Cursive's Domestica is about that dying moment and the waking up afterwards. The Omaha, Neb., band called it quits in 1998 after their highly-praised The Storms of Early Summer: Semantics of Song. Tim Kasher, Cursive's songwriter and frontman, got married. And then he got divorced. And then Cursive got back together. All this starting and stopping and starting again translates into every song on Domestica, where things keep happening again and again--the phone keeps being thrown, the moon is raping someone.

"The night has fallen down the stairs," begins Kasher, screaming Ian Mackaye-style as the guitars push you down along with the night. As you lay on the floor, the album spins around your head like those little birdies in cartoons, spiraling through Kasher's stories of homelife, desperate arguments and loss.

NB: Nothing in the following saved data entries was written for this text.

Definition single_pass_step (w : AilakeFileWriter) (record_count : Z)
    (st : list bytes * Z) (col : VectorColumnBatch) : AilakeResult (list bytes * Z) :=
  let '(sections, current_offset) := st in
  section ← build_ailk_section (col_policy col) (col_embeddings col) record_count
              current_offset (w_index_type w) (w_shared_codebook w);
  Ok (sections ++ [section], current_offset + Zlen section).

Definition write_multi_single_pass (w : AilakeFileWriter) (b : RecordBatch)
    (columns : list VectorColumnBatch) : AilakeResult bytes :=
  match columns with
  | [] => Err InvalidArgument
  | primary :: _ =>
      '(parquet_bytes, record_count) ←
        write_batch (col_policy primary) b (col_embeddings primary);
      footer_start ← parquet_footer_start parquet_bytes;
      '(ailk_sections, _) ←
        try_fold (single_pass_step w record_count) ([], footer_start) columns;
      Ok (take (Z.to_nat footer_start) parquet_bytes ++ mjoin ailk_sections ++
          drop (Z.to_nat footer_start) parquet_bytes)
  end.

Definition write_single_pass (w : AilakeFileWriter) (b : RecordBatch) (embeddings : list vec32)
    : AilakeResult bytes :=
  write_multi_single_pass w b [{| col_policy := w_policy w; col_embeddings := embeddings |}].

Definition write_with_prebuilt_hnsw (w : AilakeFileWriter) (b : RecordBatch)
    (embeddings : list vec32) (hnsw : HnswIndex) : AilakeResult bytes :=
  '(parquet_v1, record_count) ← write_batch (w_policy w) b embeddings;
  footer_start ← parquet_footer_start parquet_v1;
  index_bytes ← hnsw_to_bytes hnsw;
  ailk_section ← build_ailk_section_from_index_bytes (w_policy w) embeddings record_count
                   footer_start index_bytes 0;
  let fts := fts_section w b in
  let kv_owned :=
    (FOOTER_OFFSET_KEY, to_string footer_start) ::
    match fts with
    | Some _ => [(KV_FTS_OFFSET, to_string (footer_start + Zlen ailk_section))]
    | None => []
    end in
  '(parquet_v2, _) ← write_batch_with_kv (w_policy w) b embeddings kv_owned;
  footer_start_v2 ← parquet_footer_start parquet_v2;
  Ok (take (Z.to_nat footer_start) parquet_v1 ++ ailk_section ++ default [] fts ++
      drop (Z.to_nat footer_start_v2) parquet_v2).

(* ------------------------------------------------------------------ *)
(** ** Reading files                                                   *)
(* ------------------------------------------------------------------ *)

Record AilakeFileReader : Type := mk_reader {
  r_bytes : bytes;
  r_vector_column : string;
}.

(** The first pair with this key. *)
Definition kv_find (key : string) (kvs : list (string * string)) : option string :=
  snd <$> (list_find (λ kv, kv.1 = key) kvs ≫= λ '(_, kv), Some kv).

Definition kv_metadata (file : bytes) (key : string) : AilakeResult (option string) :=
  kvs ← parquet_kvs file; Ok (kv_find key kvs).

Definition parse_offset (val : string) : AilakeResult Z :=
  ok_or (parse_u64 val) NotAnAilakeFile.

Definition ailk_offset_from_trailer (r : AilakeFileReader) : outcome AilakeError Z :=
  let buf := r_bytes r in
  footer_start ← Ret (parquet_footer_start buf);
  if decide (footer_start < TRAILER_SIZE) then Ret (Err NotAnAilakeFile)
  else
    let trailer_start := footer_start - TRAILER_SIZE in
    trailer_bytes ← or_panic (slice buf trailer_start footer_start);
    trailer ← Ret (Trailer.from_bytes trailer_bytes);
    Ret (Ok (Trailer.footer_offset trailer)).

Definition ailk_offset (r : AilakeFileReader) : outcome AilakeError Z :=
  kv ← Ret (kv_metadata (r_bytes r) FOOTER_OFFSET_KEY);
  match kv with
  | Some val => Ret (parse_offset val)
  | None => ailk_offset_from_trailer r
  end.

Most of the songs on Domestica are actually dialogues between "Sweetie," and "Pretty baby"; one will say something and then the other reacts to what has been said. Each song starts out with a powerful melody and breaks for the lyrics, creating a give and take, a tension between the two voices. Unless you look at the lyrics printed on the CD insert, you don't know who's talking, much like in an actual argument. Kasher's not the only one singing, too; guitarist Ted Stevens (also of Saddle Creek labelmate Lullaby for the Working Class) and bassist Matt Maginn provide a layering of pained male vocals. Cursive's Domestica is something akin to opening the door of your closet the first day it's warm: look at all those heavy sweaters. You don't have to wear them anymore.